- [Work instruction] Report all lines of the records that contain "Hend".

Source data START

(* ===== verification/JsString.v ===== *)
(** * JsString: the string operations the key normaliser uses

    Strings are Stdlib [string]s over 8-bit characters, read as the
    Latin-1 code units U+0000..U+00FF of a JavaScript string.  This file
    models [String.prototype.toLowerCase], the three regular-expression
    replacements of [src/index.js] (lines 13-15, applied at lines 37-39),
    [startsWith], [replace] with a string pattern and [split] with a
    one-character separator, with the lemmas the normaliser and the path
    builder share. *)

From S2P Require Import Prelude.
From Stdlib Require Import Ascii.

(** ** Characters *)

(** [toLowerCase] on Latin-1: A-Z and U+00C0..U+00DE except U+00D7 map
    to the code point 32 higher; every other character is unchanged. *)
Definition to_lower_char (c : ascii) : ascii :=
  let n := nat_of_ascii c in
  if ((65 <=? n) && (n <=? 90)) || ((192 <=? n) && (n <=? 222) && negb (n =? 215))
  then ascii_of_nat (n + 32) else c.

Local Open Scope char_scope.

(** The character class [(_|\.)] of the regular expression [normalize]. *)
Definition is_sep (c : ascii) : bool := Ascii.eqb c "_" || Ascii.eqb c ".".

Definition underscore : ascii := "_".

Local Close Scope char_scope.

(** ** String functions *)

Fixpoint to_lower (s : string) : string :=
  match s with
  | EmptyString => EmptyString
  | String c r => String (to_lower_char c) (to_lower r)
  end.

(** [s.replace(/(_|\.)+/g, '_')]: each maximal run of [_] and [.] becomes
    one [_].  [in_run] records that the previous character was part of
    a run already replaced. *)
Fixpoint collapse_from (in_run : bool) (s : string) : string :=
  match s with
  | EmptyString => EmptyString
  | String c r =>
      if is_sep c then
        if in_run then collapse_from true r
        else String underscore (collapse_from true r)
      else String c (collapse_from false r)
  end.

Definition collapse_seps (s : string) : string := collapse_from false s.

Fixpoint str_drop (n : nat) (s : string) : string :=
  match n, s with
  | 0, _ => s
  | S n', String _ r => str_drop n' r
  | S _, EmptyString => EmptyString
  end.

(** [s.replace(/^(--)?_?/, '')]: an optional leading [--], then an
    optional [_], are removed (the match always succeeds, greedily). *)
Definition trim_leading (s : string) : string :=
  let s1 := if String.prefix "--" s then str_drop 2 s else s in
  if String.prefix "_" s1 then str_drop 1 s1 else s1.

(** [s.replace(/_?$/, '')]: the first position where [_?$] matches is
    the last [_] when the string ends with one, and the end otherwise, so
    exactly one trailing [_] is removed. *)
Fixpoint trim_trailing (s : string) : string :=
  match s with
  | EmptyString => EmptyString
  | String c EmptyString => if Ascii.eqb c underscore then EmptyString else s
  | String c r => String c (trim_trailing r)
  end.

(** [s.startsWith(p)]. *)
Definition starts_with (p s : string) : bool := String.prefix p s.

(** [s.replace(p, '')] with a string pattern: the first occurrence of
    [p] is removed (the empty pattern occurs at index 0). *)
Fixpoint replace_first (p s : string) : string :=
  if String.prefix p s then str_drop (String.length p) s
  else match s with
       | EmptyString => EmptyString
       | String c r => String c (replace_first p r)
       end.

(** [s.split(sep)] for a one-character separator: the pieces between
    the separators, [[""]] for the empty string. *)
Fixpoint split_on (sep : ascii) (s : string) : list string :=
  match s with
  | EmptyString => [EmptyString]
  | String c r =>
      let parts := split_on sep r in
      if Ascii.eqb c sep then EmptyString :: parts
      else match parts with
           | p :: ps => String c p :: ps
           | [] => [String c EmptyString]
           end
  end.

(** [parts.join(sep)], the inverse of [split_on]. *)
Fixpoint join_with (sep : ascii) (l : list string) : string :=
  match l with
  | [] => EmptyString
  | [p] => p
  | p :: ps => p +:+ String sep (join_with sep ps)
  end.

(** Decimal rendering of an array index or string index, as [for..in]
    enumerates them. *)
Definition index_key (n : nat) : string :=
  DecimalString.NilEmpty.string_of_uint (Nat.to_uint n).

(** [c] occurs in [s]. *)
Fixpoint has_char (c : ascii) (s : string) : bool :=
  match s with
  | EmptyString => false
  | String d r => Ascii.eqb c d || has_char c r
  end.

(** ** Lemmas *)

Lemma split_on_nonempty sep s : split_on sep s <> [].
Proof.
  destruct s as [|c r]; simpl; [done|].
  destruct (Ascii.eqb c sep); [done|]. by destruct (split_on sep r).
Qed.

(** Every piece of a split is free of the separator. *)
Lemma split_on_no_sep sep s p :
  In p (split_on sep s) -> has_char sep p = false.
Proof.
  revert p. induction s as [|c r IH]; intros p; simpl.
  - intros [<-|[]]. done.
  - destruct (Ascii.eqb_spec c sep) as [->|Hne].
    + intros [<-|Hin]; [done|]. by apply IH.
    + destruct (split_on sep r) as [|q qs] eqn:E.
      * by destruct (split_on_nonempty sep r).
      * intros [<-|Hin]; simpl.
        -- destruct (Ascii.eqb_spec sep c); [congruence|]. apply IH. by left.
        -- apply IH. by right.
Qed.

Lemma join_with_cons sep p ps :
  ps <> [] -> join_with sep (p :: ps) = p +:+ String sep (join_with sep ps).
Proof. destruct ps; [done|]. reflexivity. Qed.

(** Splitting then joining gives back the string. *)
Lemma join_split sep s : join_with sep (split_on sep s) = s.
Proof.
  induction s as [|c r IH]; simpl; [done|].
  pose proof (split_on_nonempty sep r) as Hne.
  destruct (Ascii.eqb_spec c sep) as [->|_].
  - rewrite join_with_cons by done. by rewrite IH.
  - destruct (split_on sep r) as [|q qs] eqn:E; [done|].
    destruct qs as [|q' qs]; [simpl in *; by rewrite IH|].
    rewrite join_with_cons in * by done. by rewrite <- IH.
Qed.

Lemma str_drop_prefix p s :
  String.prefix p s = true -> p +:+ str_drop (String.length p) s = s.
Proof.
  revert s. induction p as [|c p IH]; intros [|d r] H; simpl in *; try done.
  destruct (Ascii.ascii_dec c d) as [->|]; [|done].
  rewrite <- (IH r H) at 2. reflexivity.
Qed.

(** [replace] with a pattern that [s] starts with removes exactly that
    leading occurrence. *)
Lemma replace_first_prefix p s :
  starts_with p s = true -> replace_first p s = str_drop (String.length p) s.
Proof. unfold starts_with. destruct s; simpl; intros ->; done. Qed.

Lemma to_lower_app s t : to_lower (s +:+ t) = to_lower s +:+ to_lower t.
Proof. induction s as [|c s IH]; [done|]. simpl. by rewrite IH. Qed.

Lemma collapse_from_other b c t :
  is_sep c = false -> collapse_from b (String c t) = String c (collapse_from false t).
Proof. intros Hc. simpl. by rewrite Hc. Qed.

(** A character outside the class ends a run: what follows it collapses
    on its own. *)
Lemma collapse_from_app b s c t :
  is_sep c = false -> collapse_from b (s +:+ String c t) = collapse_from b s +:+ String c (collapse_from false t).
Proof.
  intros Hc. revert b. induction s as [|d s IH]; intros b; simpl.
  - by rewrite Hc.
  - destruct (is_sep d), b; rewrite ?IH; done.
Qed.

(** ** Strings without empty pieces *)

(** No two [_] in a row. *)
Fixpoint no_double (s : string) : bool :=
  match s with
  | String c (String d _ as r) =>
      negb (Ascii.eqb c underscore && Ascii.eqb d underscore) && no_double r
  | _ => true
  end.

Definition starts_sep (s : string) : bool :=
  match s with String c _ => Ascii.eqb c underscore | EmptyString => false end.

Fixpoint ends_sep (s : string) : bool :=
  match s with
  | EmptyString => false
  | String c EmptyString => Ascii.eqb c underscore
  | String _ r => ends_sep r
  end.

Lemma no_double_cons c r : no_double (String c r) = true -> no_double r = true.
Proof. destruct r; [done|]. simpl. rewrite andb_true_iff. tauto. Qed.

Lemma no_double_cons_sep r :
  no_double (String underscore r) = true -> starts_sep r = false.
Proof. destruct r as [|d r]; [done|]. simpl. by destruct (Ascii.eqb d underscore). Qed.

Lemma no_double_drop n s : no_double s = true -> no_double (str_drop n s) = true.
Proof.
  revert s. induction n as [|n IH]; intros [|c r] H; simpl; try done.
  apply IH. by eapply no_double_cons.
Qed.

Lemma ends_sep_drop n s : ends_sep s = false -> ends_sep (str_drop n s) = false.
Proof.
  revert s. induction n as [|n IH]; intros [|c r] H; simpl; try done.
  apply IH. destruct r; [done|exact H].
Qed.

(** [collapse_from] leaves no run of separators. *)
Lemma collapse_from_no_double b s : no_double (collapse_from b s) = true.
Proof.
  enough (H : no_double (collapse_from b s) = true /\
              (b = true -> starts_sep (collapse_from b s) = false)) by apply H.
  revert b. induction s as [|c r IH]; intros b; [done|]. cbn [collapse_from].
  destruct (is_sep c) eqn:Hc.
  - destruct (IH true) as [Hnd Hst]. destruct b; [split; [done|intros _; by apply Hst]|].
    split; [|done]. specialize (Hst eq_refl).
    destruct (collapse_from true r) as [|d t]; [done|]. cbn [no_double].
    simpl in Hst. change (negb (Ascii.eqb underscore underscore && Ascii.eqb d underscore) && no_double (String d t) = true).
    rewrite Hst, Hnd. done.
  - destruct (IH false) as [Hnd _].
    assert (Hcu : Ascii.eqb c underscore = false).
    { unfold is_sep in Hc. apply orb_false_iff in Hc as [H _]. exact H. }
    split; [|intros _; exact Hcu].
    destruct (collapse_from false r) as [|d t]; [done|]. cbn [no_double]. by rewrite Hcu.
Qed.

Lemma str_drop_drop m n s : str_drop m (str_drop n s) = str_drop (n + m) s.
Proof.
  revert s. induction n as [|n IH]; intros [|c r]; simpl; try done. by destruct m.
Qed.

Lemma trim_leading_drop s : exists k, trim_leading s = str_drop k s.
Proof.
  unfold trim_leading. destruct (String.prefix "--" s).
  - destruct (String.prefix "_" (str_drop 2 s)); [exists 3|exists 2]; by rewrite ?str_drop_drop.
  - destruct (String.prefix "_" s); [by exists 1|by exists 0].
Qed.

Lemma trim_trailing_shape d t :
  trim_trailing (String d t) = EmptyString \/ exists t', trim_trailing (String d t) = String d t'.
Proof.
  destruct t as [|e u]; cbn [trim_trailing]; [|by right; eexists].
  destruct (Ascii.eqb d underscore); [by left|by right; eexists].
Qed.

(** [s.replace(/_?$/, '')] on a string without a run of separators
    leaves neither a run nor a trailing separator. *)
Lemma trim_trailing_ok s :
  no_double s = true -> no_double (trim_trailing s) = true /\ ends_sep (trim_trailing s) = false.
Proof.
  induction s as [|c r IH]; intros H; [done|].
  destruct r as [|d t].
  - cbn [trim_trailing]. destruct (Ascii.eqb c underscore) eqn:E; [done|]. simpl. by rewrite E.
  - change (trim_trailing (String c (String d t))) with (String c (trim_trailing (String d t))).
    destruct (IH (no_double_cons _ _ H)) as [Hnd Hend].
    destruct (trim_trailing_shape d t) as [Hz|[t' Ht']].
    + rewrite Hz. destruct t as [|e u]; cbn [trim_trailing] in Hz.
      * destruct (Ascii.eqb_spec d underscore) as [->|]; [|done].
        cbn in H |- *. by destruct (Ascii.eqb c underscore).
      * done.
    + rewrite Ht' in *. split; [|done].
      change (negb (Ascii.eqb c underscore && Ascii.eqb d underscore) && no_double (String d t') = true).
      rewrite Hnd, andb_true_r. cbn in H. apply andb_true_iff in H as [H _]. exact H.
Qed.

(** Splitting a string without a run of separators and without a
    trailing one gives non-empty pieces after the first. *)
Lemma split_tail_nonempty s :
  no_double s = true -> ends_sep s = false ->
  Forall (fun p => p <> EmptyString) (tl (split_on underscore s)).
Proof.
  induction s as [|c r IH]; intros Hnd Hend; [constructor|].
  assert (Hr : r <> EmptyString -> no_double r = true /\ ends_sep r = false).
  { intros Hne. split; [by eapply no_double_cons|]. destruct r; [done|exact Hend]. }
  cbn [split_on]. destruct (Ascii.eqb_spec c underscore) as [->|Hc].
  - destruct r as [|d t]; [done|]. destruct (Hr ltac:(done)) as [Hnd' Hend'].
    pose proof (no_double_cons_sep _ Hnd) as Hd. cbn [starts_sep] in Hd.
    cbn [tl]. cbn [split_on]. rewrite Hd.
    pose proof (IH Hnd' Hend') as IHr. cbn [split_on] in IHr. rewrite Hd in IHr.
    destruct (split_on underscore t) as [|p ps]; cbn [tl] in *; constructor; done.
  - destruct r as [|d t]; [constructor|]. destruct (Hr ltac:(done)) as [Hnd' Hend'].
    pose proof (IH Hnd' Hend') as IHr.
    destruct (split_on underscore (String d t)) as [|p ps]; done.
Qed.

Source data END

- [Final answer]
    destruct (IH (no_double_cons _ _ H)) as [Hnd Hend].
  induction s as [|c r IH]; intros Hnd Hend; [constructor|].
  { intros Hne. split; [by eapply no_double_cons|]. destruct r; [done|exact Hend]. }
  - destruct r as [|d t]; [done|]. destruct (Hr ltac:(done)) as [Hnd' Hend'].
    pose proof (IH Hnd' Hend') as IHr. cbn [split_on] in IHr. rewrite Hd in IHr.
  - destruct r as [|d t]; [constructor|]. destruct (Hr ltac:(done)) as [Hnd' Hend'].
    pose proof (IH Hnd' Hend') as IHr.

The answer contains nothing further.